An identical copy of all records below is to be written out.

EXTRACTED INFORMATION
▼
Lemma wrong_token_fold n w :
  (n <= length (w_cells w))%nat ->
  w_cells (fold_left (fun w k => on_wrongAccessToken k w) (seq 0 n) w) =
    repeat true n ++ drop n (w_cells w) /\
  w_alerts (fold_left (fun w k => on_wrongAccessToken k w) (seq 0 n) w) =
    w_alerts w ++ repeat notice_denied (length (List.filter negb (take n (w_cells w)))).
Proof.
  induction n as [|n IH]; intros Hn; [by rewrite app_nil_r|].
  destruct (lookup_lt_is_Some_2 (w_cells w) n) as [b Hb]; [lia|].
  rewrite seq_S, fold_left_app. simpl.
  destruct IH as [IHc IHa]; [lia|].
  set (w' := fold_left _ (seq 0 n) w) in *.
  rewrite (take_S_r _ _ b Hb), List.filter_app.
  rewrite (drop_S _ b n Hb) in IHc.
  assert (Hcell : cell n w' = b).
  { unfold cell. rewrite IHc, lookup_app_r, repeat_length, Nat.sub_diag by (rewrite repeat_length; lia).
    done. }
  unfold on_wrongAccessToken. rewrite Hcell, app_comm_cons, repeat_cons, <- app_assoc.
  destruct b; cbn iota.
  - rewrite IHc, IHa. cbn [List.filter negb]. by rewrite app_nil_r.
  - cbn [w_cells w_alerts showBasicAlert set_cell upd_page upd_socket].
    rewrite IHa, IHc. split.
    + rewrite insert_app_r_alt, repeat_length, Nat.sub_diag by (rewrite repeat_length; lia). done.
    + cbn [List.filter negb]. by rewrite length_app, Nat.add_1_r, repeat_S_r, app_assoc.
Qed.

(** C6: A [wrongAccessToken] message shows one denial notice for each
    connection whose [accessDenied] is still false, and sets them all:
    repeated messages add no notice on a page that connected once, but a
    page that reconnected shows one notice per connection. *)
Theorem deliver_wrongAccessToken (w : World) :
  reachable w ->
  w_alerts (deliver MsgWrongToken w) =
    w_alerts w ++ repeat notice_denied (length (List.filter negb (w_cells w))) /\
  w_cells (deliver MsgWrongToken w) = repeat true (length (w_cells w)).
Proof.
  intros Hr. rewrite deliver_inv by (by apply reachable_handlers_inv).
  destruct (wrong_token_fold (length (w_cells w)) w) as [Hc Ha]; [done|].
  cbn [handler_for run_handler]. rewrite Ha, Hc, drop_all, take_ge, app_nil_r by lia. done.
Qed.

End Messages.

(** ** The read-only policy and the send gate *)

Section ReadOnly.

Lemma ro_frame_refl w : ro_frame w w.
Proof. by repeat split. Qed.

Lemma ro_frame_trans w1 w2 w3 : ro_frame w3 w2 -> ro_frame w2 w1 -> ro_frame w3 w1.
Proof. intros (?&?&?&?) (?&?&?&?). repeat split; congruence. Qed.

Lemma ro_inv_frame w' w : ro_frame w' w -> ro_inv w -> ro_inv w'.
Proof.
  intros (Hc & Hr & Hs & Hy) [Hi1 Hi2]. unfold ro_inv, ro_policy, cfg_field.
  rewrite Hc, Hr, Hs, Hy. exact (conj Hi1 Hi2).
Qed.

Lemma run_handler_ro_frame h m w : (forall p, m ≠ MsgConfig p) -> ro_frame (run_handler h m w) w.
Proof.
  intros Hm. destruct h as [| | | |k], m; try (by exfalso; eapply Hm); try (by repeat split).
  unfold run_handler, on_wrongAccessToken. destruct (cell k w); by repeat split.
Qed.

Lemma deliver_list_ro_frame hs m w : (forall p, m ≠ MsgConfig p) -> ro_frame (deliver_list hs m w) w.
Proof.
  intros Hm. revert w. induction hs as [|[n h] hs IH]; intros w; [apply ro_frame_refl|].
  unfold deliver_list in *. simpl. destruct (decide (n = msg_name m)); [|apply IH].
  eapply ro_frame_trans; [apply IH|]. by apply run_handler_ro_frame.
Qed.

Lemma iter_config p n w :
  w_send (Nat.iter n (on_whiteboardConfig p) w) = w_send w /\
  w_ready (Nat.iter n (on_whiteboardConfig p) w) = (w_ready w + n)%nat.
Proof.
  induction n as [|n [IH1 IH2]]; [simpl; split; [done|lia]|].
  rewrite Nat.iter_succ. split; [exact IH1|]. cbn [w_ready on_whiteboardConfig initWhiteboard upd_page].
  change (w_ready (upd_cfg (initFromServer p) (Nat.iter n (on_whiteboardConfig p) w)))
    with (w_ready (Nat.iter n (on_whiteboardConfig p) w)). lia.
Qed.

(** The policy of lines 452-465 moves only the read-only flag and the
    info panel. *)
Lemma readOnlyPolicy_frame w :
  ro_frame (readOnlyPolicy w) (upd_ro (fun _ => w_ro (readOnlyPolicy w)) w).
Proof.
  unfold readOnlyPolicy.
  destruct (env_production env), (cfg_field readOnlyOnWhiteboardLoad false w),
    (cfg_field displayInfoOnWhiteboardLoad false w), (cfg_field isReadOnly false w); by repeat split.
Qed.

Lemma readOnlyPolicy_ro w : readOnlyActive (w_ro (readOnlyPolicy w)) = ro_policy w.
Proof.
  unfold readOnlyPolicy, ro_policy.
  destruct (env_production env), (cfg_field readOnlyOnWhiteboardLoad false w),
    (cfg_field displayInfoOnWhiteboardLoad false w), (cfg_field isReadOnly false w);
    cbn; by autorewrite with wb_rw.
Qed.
▲
COMPLETED EXERCISE
Lemma wrong_token_fold n w :
  (n <= length (w_cells w))%nat ->
  w_cells (fold_left (fun w k => on_wrongAccessToken k w) (seq 0 n) w) =
    repeat true n ++ drop n (w_cells w) /\
  w_alerts (fold_left (fun w k => on_wrongAccessToken k w) (seq 0 n) w) =
    w_alerts w ++ repeat notice_denied (length (List.filter negb (take n (w_cells w)))).
Proof.
  induction n as [|n IH]; intros Hn; [by rewrite app_nil_r|].
  destruct (lookup_lt_is_Some_2 (w_cells w) n) as [b Hb]; [lia|].
  rewrite seq_S, fold_left_app. simpl.
  destruct IH as [IHc IHa]; [lia|].
  set (w' := fold_left _ (seq 0 n) w) in *.
  rewrite (take_S_r _ _ b Hb), List.filter_app.
  rewrite (drop_S _ b n Hb) in IHc.
  assert (Hcell : cell n w' = b).
  { unfold cell. rewrite IHc, lookup_app_r, repeat_length, Nat.sub_diag by (rewrite repeat_length; lia).
    done. }
  unfold on_wrongAccessToken. rewrite Hcell, app_comm_cons, repeat_cons, <- app_assoc.
  destruct b; cbn iota.
  - rewrite IHc, IHa. cbn [List.filter negb]. by rewrite app_nil_r.
  - cbn [w_cells w_alerts showBasicAlert set_cell upd_page upd_socket].
    rewrite IHa, IHc. split.
    + rewrite insert_app_r_alt, repeat_length, Nat.sub_diag by (rewrite repeat_length; lia). done.
    + cbn [List.filter negb]. by rewrite length_app, Nat.add_1_r, repeat_S_r, app_assoc.
Qed.

(** C6: A [wrongAccessToken] message shows one denial notice for each
    connection whose [accessDenied] is still false, and sets them all:
    repeated messages add no notice on a page that connected once, but a
    page that reconnected shows one notice per connection. *)
Theorem deliver_wrongAccessToken (w : World) :
  reachable w ->
  w_alerts (deliver MsgWrongToken w) =
    w_alerts w ++ repeat notice_denied (length (List.filter negb (w_cells w))) /\
  w_cells (deliver MsgWrongToken w) = repeat true (length (w_cells w)).
Proof.
  intros Hr. rewrite deliver_inv by (by apply reachable_handlers_inv).
  destruct (wrong_token_fold (length (w_cells w)) w) as [Hc Ha]; [done|].
  cbn [handler_for run_handler]. rewrite Ha, Hc, drop_all, take_ge, app_nil_r by lia. done.
Qed.

End Messages.

(** ** The read-only policy and the send gate *)

Section ReadOnly.

Lemma ro_frame_refl w : ro_frame w w.
Proof. by repeat split. Qed.

Lemma ro_frame_trans w1 w2 w3 : ro_frame w3 w2 -> ro_frame w2 w1 -> ro_frame w3 w1.
Proof. intros (?&?&?&?) (?&?&?&?). repeat split; congruence. Qed.

Lemma ro_inv_frame w' w : ro_frame w' w -> ro_inv w -> ro_inv w'.
Proof.
  intros (Hc & Hr & Hs & Hy) [Hi1 Hi2]. unfold ro_inv, ro_policy, cfg_field.
  rewrite Hc, Hr, Hs, Hy. exact (conj Hi1 Hi2).
Qed.

Lemma run_handler_ro_frame h m w : (forall p, m ≠ MsgConfig p) -> ro_frame (run_handler h m w) w.
Proof.
  intros Hm. destruct h as [| | | |k], m; try (by exfalso; eapply Hm); try (by repeat split).
  unfold run_handler, on_wrongAccessToken. destruct (cell k w); by repeat split.
Qed.

Lemma deliver_list_ro_frame hs m w : (forall p, m ≠ MsgConfig p) -> ro_frame (deliver_list hs m w) w.
Proof.
  intros Hm. revert w. induction hs as [|[n h] hs IH]; intros w; [apply ro_frame_refl|].
  unfold deliver_list in *. simpl. destruct (decide (n = msg_name m)); [|apply IH].
  eapply ro_frame_trans; [apply IH|]. by apply run_handler_ro_frame.
Qed.

Lemma iter_config p n w :
  w_send (Nat.iter n (on_whiteboardConfig p) w) = w_send w /\
  w_ready (Nat.iter n (on_whiteboardConfig p) w) = (w_ready w + n)%nat.
Proof.
  induction n as [|n [IH1 IH2]]; [simpl; split; [done|lia]|].
  rewrite Nat.iter_succ. split; [exact IH1|]. cbn [w_ready on_whiteboardConfig initWhiteboard upd_page].
  change (w_ready (upd_cfg (initFromServer p) (Nat.iter n (on_whiteboardConfig p) w)))
    with (w_ready (Nat.iter n (on_whiteboardConfig p) w)). lia.
Qed.

(** The policy of lines 452-465 moves only the read-only flag and the
    info panel. *)
Lemma readOnlyPolicy_frame w :
  ro_frame (readOnlyPolicy w) (upd_ro (fun _ => w_ro (readOnlyPolicy w)) w).
Proof.
  unfold readOnlyPolicy.
  destruct (env_production env), (cfg_field readOnlyOnWhiteboardLoad false w),
    (cfg_field displayInfoOnWhiteboardLoad false w), (cfg_field isReadOnly false w); by repeat split.
Qed.

Lemma readOnlyPolicy_ro w : readOnlyActive (w_ro (readOnlyPolicy w)) = ro_policy w.
Proof.
  unfold readOnlyPolicy, ro_policy.
  destruct (env_production env), (cfg_field readOnlyOnWhiteboardLoad false w),
    (cfg_field displayInfoOnWhiteboardLoad false w), (cfg_field isReadOnly false w);
    cbn; by autorewrite with wb_rw.
Qed.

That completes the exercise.